To test these hypotheses, we propose: 1). To determine the dual role of Ang-2 in VEGF-induced glioma angiogenesis. The dual role of Ang-2 will be determined using our VEGF overexpression system and a regulated VEGF receptor antagonist (truncated Flt-1) expression system to modulate the expression levels of VEGF in vivo. In addition, we also will examine the vessel regressive function of Ang-2 after VEGF expression is suppressed. 2). To determine whether Ang-1is responsible for recruiting mesenchymal cells, and whether such a function is mediated by platelet-derived growth factor B (PDGF-B) in VEGF-induced glioma angiogenesis. 3).

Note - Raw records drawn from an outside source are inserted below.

(** A call of [capt_print] reads nothing but the closure's own copy. *)
Lemma run_capt_print_call (c : capt_print_t) (w : world) :
  capt_print_call c w
  = Some (tt, World (ints w) (arrays w)
                (cout w +:+ pretty (cp_number c) +:+ " Captured " +:+ endl)).
Proof.
  change (capt_print_call c w)
    with (Some (tt, World (ints w) (arrays w)
                      (((cout w +:+ pretty (cp_number c)) +:+ " Captured ")
                       +:+ endl))).
  by rewrite !app_assoc_s.
Qed.

Lemma run_value_capture_under (later : list (string * Z)) (w : world) :
  ints w !! "number" = Some 123 →
  cout <$> exec (value_capture_under later) w
  = Some (cout w +:+ "123 Captured " +:+ endl).
Proof.
  intros Hn. unfold exec, value_capture_under, capt_print_new.
  rewrite !run_bind, (run_load _ _ _ Hn). simpl.
  rewrite run_bind.
  destruct (run_assign_all later w) as [m ->].
  by rewrite run_capt_print_call.
Qed.

(** Lines 146-151 are that scheme with the single assignment [n = 456]. *)
Lemma demo_value_capture_unfold (w : world) :
  demo_value_capture w
  = (store "number" 123;; value_capture_under [("n", 456)];; put endl) w.
Proof.
  unfold demo_value_capture, value_capture_under, capt_print_new.
  rewrite !run_bind, !run_store.
  rewrite !run_bind, (run_load "number" 123) by apply lookup_insert_eq.
  reflexivity.
Qed.
Lemma base_level_untouched_witness :
  VC (lift_upto default 399) 0
    = 1e6 * RH0 default * SatVapPress (Tz0 default) / P0 default /\
  VF (lift_upto default 399) 0 = 1 /\
  VComp (lift_upto default 399) 0 = (d18O0 default, dD0 default) /\
  RH (lift_upto default 399) 0 = RH0 default /\
  Prec (lift_upto default 399) 0 = (Fin 0, Fin 0).
Proof.
  apply (base_level_untouched default 399). rewrite len_default. lia.
Defined.

End NormalEnd.

(** ** Concentration and fraction along the column *)

Section ColumnBounds.

Import Py MetFun EqFracFact AltitudeEffect.

Variable c : settings.
Hypothesis Hdom : in_domain c.
Hypothesis Hlen : (1 <= len c)%nat.

Lemma P0_pos : 0 < P0 c.
Proof. destruct Hdom as (H & _). exact H. Qed.

Lemma level_index_below_zero (z : nat) :
  (z < len c)%nat -> INR z < 44307.69396.
Proof.
  intros Hz. destruct Hdom as (_ & _ & _ & Hidx & _).
  apply Rlt_trans with (r2 := INR (len c)); [apply lt_INR; lia | assumption].
Qed.

(** The pressure condition at the top level holds at every level. *)
Lemma pressure_condition_at_level (z : nat) :
  P0 c <= 1.05 * m2hPa (INR (len c - 1)) ->
  (z < len c)%nat -> P0 c <= 1.05 * m2hPa (INR z).
Proof.
  intros HP Hz. eapply Rle_trans; [exact HP |].
  apply Rmult_le_compat_l; [lra |].
  destruct (Nat.eq_dec z (len c - 1)) as [-> | Hne]; [lra |].
  apply Rlt_le, m2hPa_decreasing; [apply lt_INR; lia |].
  apply level_index_below_zero. lia.
Qed.

Lemma initial_concentration_pos :
  0 < RH0 c -> 0 < VC (init c) 0.
Proof.
  intros HR. destruct (init_row_0 c Hlen) as (I1 & _). rewrite I1.
  pose proof P0_pos. pose proof (SatVapPress_pos (Tz0 c)).
  apply Rdiv_lt_0_compat; [| assumption].
  apply Rmult_lt_0_compat; [lra | assumption].
Qed.

Lemma concentration_pos (z : nat) :
  0 < RH0 c -> (z < len c)%nat -> 0 < VC (lift_upto c z) z.
Proof.
  intros HR. induction z as [| z IH]; intros Hz.
  - rewrite lift_upto_0. apply initial_concentration_pos, HR.
  - destruct (saturated_dec c (S z)) as [Hs | Hs].
    + destruct (level_condense c (S z)) as (C1 & _); [lia | assumption |].
      rewrite C1.
      pose proof (SatVapPress_pos (Tv c (S z))).
      pose proof (m2hPa_pos (INR (S z)) (level_index_below_zero (S z) Hz)).
      apply Rdiv_lt_0_compat; lra.
    + destruct (level_carry c (S z)) as (C1 & _); [lia | assumption |].
      replace (S z - 1)%nat with z in C1 by lia.
      rewrite C1. apply IH. lia.
Qed.

(** One level up the concentration does not grow, under the pressure
    condition. *)
Lemma concentration_step (z : nat) :
  (S z < len c)%nat -> P0 c <= 1.05 * m2hPa (INR (S z)) ->
  VC (lift_upto c (S z)) (S z) <= VC (lift_upto c z) z.
Proof.
  intros Hz HP.
  destruct (saturated_dec c (S z)) as [Hs | Hs].
  - pose proof (saturated_lower_bound c Hdom _ Hs) as Hlow.
    destruct (level_condense c (S z)) as (C1 & _); [lia | assumption |].
    replace (S z - 1)%nat with z in * by lia.
    pose proof P0_pos as HP0.
    pose proof (SatVapPress_pos (Tv c (S z))) as HS.
    pose proof (m2hPa_pos (INR (S z)) (level_index_below_zero (S z) Hz)) as Hm.
    rewrite C1. apply Rlt_le. eapply Rle_lt_trans; [| exact Hlow].
    apply Rmult_le_reg_r with (r := m2hPa (INR (S z)) * P0 c); [nra |].
    replace (1e6 * SatVapPress (Tv c (S z)) / m2hPa (INR (S z)) *
             (m2hPa (INR (S z)) * P0 c))
      with (1e6 * SatVapPress (Tv c (S z)) * P0 c) by (field; lra).
    replace (1.05 * 1e6 * SatVapPress (Tv c (S z)) / P0 c *
             (m2hPa (INR (S z)) * P0 c))
      with (1e6 * SatVapPress (Tv c (S z)) * (1.05 * m2hPa (INR (S z))))
      by (field; lra).
    apply Rmult_le_compat_l; [nra | exact HP].
  - destruct (level_carry c (S z)) as (C1 & _); [lia | assumption |].
    replace (S z - 1)%nat with z in C1 by lia.
    rewrite C1. lra.
Qed.

Lemma concentration_below_initial (z : nat) :
  P0 c <= 1.05 * m2hPa (INR (len c - 1)) ->
  (z < len c)%nat -> VC (lift_upto c z) z <= VC (init c) 0.
Proof.
  intros HP. induction z as [| z IH]; intros Hz.
  - rewrite lift_upto_0. lra.
  - eapply Rle_trans; [| apply IH; lia].
    apply concentration_step; [assumption |].
    apply pressure_condition_at_level; assumption.
Qed.

Lemma fraction_bounds (z : nat) :
  0 < RH0 c -> P0 c <= 1.05 * m2hPa (INR (len c - 1)) ->
  (z < len c)%nat -> 0 < VF (lift_upto c z) z <= 1.
Proof.
  intros HR HP Hz.
  destruct (fraction_invariant c Hdom Hlen z Hz) as (I1 & _).
  pose proof (initial_concentration_pos HR) as H0.
  pose proof (concentration_pos z HR Hz) as Hpos.
  pose proof (concentration_below_initial z HP Hz) as Hle.
  split.
  - apply Rmult_lt_reg_r with (r := VC (init c) 0); [assumption |].
    rewrite I1. lra.
  - apply Rmult_le_reg_r with (r := VC (init c) 0); [assumption |].
    rewrite I1. lra.
Qed.

End ColumnBounds.

Section ColumnBoundsClaims.

Import Py MetFun EqFracFact AltitudeEffect.

(** X17: at a level that condenses, the initial humidity was positive and
    the stored vapor fraction is
    [P0 * SatVapPress(T[z]) / (RH0 * SatVapPress(Tz0) * m2hPa(z))], a positive
    number: the initial concentration cancels the factor 1e6. *)
Theorem condensing_level_fraction (c : settings) (z : nat) :
  in_domain c -> (1 <= z < len c)%nat -> saturated c z ->
  0 < RH0 c /\
  VF (lift c) z =
    P0 c * SatVapPress (Tv c z)
    / (RH0 c * SatVapPress (Tz0 c) * m2hPa (INR z)) /\
  0 < VF (lift c) z.
Proof.
  intros Hdom Hz Hs.
  assert (Hlen : (1 <= len c)%nat) by lia.
  pose proof (P0_pos c Hdom) as HP0.
  pose proof (SatVapPress_pos (Tz0 c)) as HS0.
  pose proof (SatVapPress_pos (Tv c z)) as HS.
  assert (Hm : 0 < m2hPa (INR z)).
  { apply m2hPa_pos. apply (level_index_below_zero c); auto. lia. }
  pose proof (saturated_below_pos c Hdom z Hs) as Hbelow.
  destruct (fraction_invariant c Hdom Hlen (z - 1)) as (_ & I2); [lia |].
  specialize (I2 Hbelow).
  destruct (init_row_0 c Hlen) as (I1 & _).
  assert (HR : 0 < RH0 c).
  { rewrite I1 in I2.
    destruct (Rlt_dec 0 (RH0 c)) as [H | H]; [exact H | exfalso].
    assert (Hle : 1e6 * RH0 c * SatVapPress (Tz0 c) / P0 c <= 0).
    { unfold Rdiv. assert (0 < / P0 c) by (apply Rinv_0_lt_compat; assumption).
      assert (RH0 c * SatVapPress (Tz0 c) <= 0) by nra. nra. }
    lra. }
  destruct (lift_at c z) as (_ & A2 & _); [lia |].
  destruct (level_condense c z Hz Hs) as (C1 & C2 & _).
  destruct (lift_row_0 c (z - 1) Hlen) as (Z1 & _).
  assert (HVF : VF (lift c) z =
                P0 c * SatVapPress (Tv c z)
                / (RH0 c * SatVapPress (Tz0 c) * m2hPa (INR z))).
  { rewrite A2, C2, C1, Z1. field. repeat split; lra. }
  split; [exact HR |]. split; [exact HVF |].
  rewrite HVF. apply Rdiv_lt_0_compat; [nra |].
  apply Rmult_lt_0_compat; [nra | assumption].
Qed.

To determine the distinct roles of VEGF121 and VEGF189 in glioma angiogenesis.
The effect on the bioactivityof the VEGF isoforms will be examined using EC cells isolated from various tissues purified VEGF proteins and extracellular matrix components from the isolated EC cells. The proposed work would greatly advance our knowledge toward understanding the glioma angiogenic process, and may lead to identification of new molecules that play important roles in glioma angiogenesis; and could have a significant impact in developing anti-angiogenic treatment for glioma. In particular, demonstration of the dual function of Ang-2 in glioma angiogenesis using our unique model system would provide vital information in designing multi-regiment therapies for human glioma.